The Board sort of starts from "doing nothing" as closest prior art. Starting from sitting still, the objective technical problem is to technically implement the method specied in point 1.9. The obvious solution consists in programming a computer.
Had it been an apparatus claim, the Board might have started from a general purpose computer. For a method claim, maybe you could think of starting from a general method of using a computer...
Is it really necessary to start from something? As long as the skilled person is given a natural problem (which could be a quite long string of words in case of non-technical features as here) and the skilled person faced with this problem would arrive at the claimed method or apparatus in an obvious manner, it seems fine to me.
For a claim which has only a few clearly technical features it is indeed tempting to take 'doing nothing' as a starting point. You are quite right, that for the main request it probably would not have made much of a difference. For that request, the board indeed seems to go directly from embracing the problem-solution approach to selecting of the technical problem (section 1.8-1.9).

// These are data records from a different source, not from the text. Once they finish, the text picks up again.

(** * geometric_shapes: mesh construction ([src/mesh_operations.cpp])

    A shallow embedding of the mesh-building entry points of
    [mesh_operations.cpp] and the properties its specification states
    about them.

    Numbers are modelled as the code has them:
    - [double] and [float] are IEEE 754 binary64 / binary32 values, taken
      from the Standard Library's [SpecFloat] (round to nearest even, one
      NaN);
    - [unsigned int] is a [Z] reduced modulo [2^32] wherever the source
      computes in that type;
    - heap arrays ([new double[n]]) are lists of cells, a cell being [None]
      until the program stores into it;
    - [std::set] is the red-black tree of the GNU C++ library, searched
      and rebalanced as [_Rb_tree] does it, so that the behaviour on
      comparators that are not strict weak orders (a NaN coordinate) is
      the library's too. *)

From Stdlib Require Import ZArith Lia Bool String.
From Stdlib Require Import Floats.SpecFloat.
From stdpp Require Import base list sorting lexico.

Local Open Scope Z_scope.

(** ** Machine numbers *)

Module UInt.
(** [unsigned int]: 32 bits, arithmetic wraps. *)
Definition modulus : Z := 2 ^ 32.
Definition wrap (z : Z) : Z := z mod modulus.
Definition add (a b : Z) : Z := wrap (a + b).
Definition mul (a b : Z) : Z := wrap (a * b).
(** Conversion of a [std::size_t] container size. *)
Definition of_size (n : nat) : Z := wrap (Z.of_nat n).
End UInt.

Module Double.
Definition prec : Z := 53.
Definition emax : Z := 1024.
Definition double := spec_float.

Definition zero : double := S754_zero false.
Definition nan : double := S754_nan.
Definition of_Z (z : Z) : double := binary_normalize prec emax z 0 false.
Definition one : double := of_Z 1.
Definition two : double := of_Z 2.

Definition add : double -> double -> double := SFadd prec emax.
Definition sub : double -> double -> double := SFsub prec emax.
Definition mul : double -> double -> double := SFmul prec emax.
Definition div : double -> double -> double := SFdiv prec emax.
Definition sqrt : double -> double := SFsqrt prec emax.
Definition opp : double -> double := SFopp.
(** The C++ operators [<], [>] and [==] on doubles. *)
Definition ltb : double -> double -> bool := SFltb.
Definition gtb (a b : double) : bool := SFltb b a.
Definition eqb : double -> double -> bool := SFeqb.

Definition is_nan (a : double) : bool :=
  match a with S754_nan => true | _ => false end.
Definition is_zero (a : double) : bool :=
  match a with S754_zero _ => true | _ => false end.
End Double.

Module Float.
(** Single precision, the scalar type of the import library's matrices
    and vectors. *)
Definition prec : Z := 24.
Definition emax : Z := 128.
Definition float := spec_float.

Definition zero : float := S754_zero false.
Definition of_Z (z : Z) : float := binary_normalize prec emax z 0 false.
Definition one : float := of_Z 1.
Definition add : float -> float -> float := SFadd prec emax.
Definition mul : float -> float -> float := SFmul prec emax.

(** Promotion [float -> double]; every binary32 value is a binary64
    value, so the conversion only renormalises the mantissa. *)
Definition to_double (a : float) : Double.double :=
  match a with
  | S754_finite s m e => binary_normalize Double.prec Double.emax
                           (cond_Zopp s (Zpos m)) e s
  | _ => a
  end.
End Float.

Abbreviation double := Double.double.
Abbreviation float := Float.float.

(** ** Eigen::Vector3d *)

Module Eigen.
Record Vector3d := Vec3 { x : double; y : double; z : double }.

Definition Zero : Vector3d := Vec3 Double.zero Double.zero Double.zero.

Definition add (a b : Vector3d) : Vector3d :=
  Vec3 (Double.add (x a) (x b)) (Double.add (y a) (y b))
       (Double.add (z a) (z b)).

Definition sub (a b : Vector3d) : Vector3d :=
  Vec3 (Double.sub (x a) (x b)) (Double.sub (y a) (y b))
       (Double.sub (z a) (z b)).

Definition cross (a b : Vector3d) : Vector3d :=
  Vec3 (Double.sub (Double.mul (y a) (z b)) (Double.mul (z a) (y b)))
       (Double.sub (Double.mul (z a) (x b)) (Double.mul (x a) (z b)))
       (Double.sub (Double.mul (x a) (y b)) (Double.mul (y a) (x b))).

Definition squaredNorm (a : Vector3d) : double :=
  Double.add (Double.add (Double.mul (x a) (x a)) (Double.mul (y a) (y a)))
             (Double.mul (z a) (z a)).

Definition norm (a : Vector3d) : double := Double.sqrt (squaredNorm a).

(** Component-wise [==]. *)
Definition eqb (a b : Vector3d) : bool :=
  Double.eqb (x a) (x b) && Double.eqb (y a) (y b) && Double.eqb (z a) (z b).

However, selection of the closest prior art lies at the heart of the problem and solution approach. Without selecting the closest prior art one cannot objectively determine the technical problem on the basis of objective criteria.
I understand from section 3.2 that running a call handling simulation in itself was known. If that is the case (but I admit not having read the prior art) I would prefer the non-inventive argument to run like this: The computer configured for running a call handing simulation of D1 is the closest prior art. The problem is to adapt it to take into account the non-technical features (staffing and skill data).
As said, for the main request it would likely lead to the same result, but at least the proprietor has a fair chance to explain why the needed modifications are not so straightforward.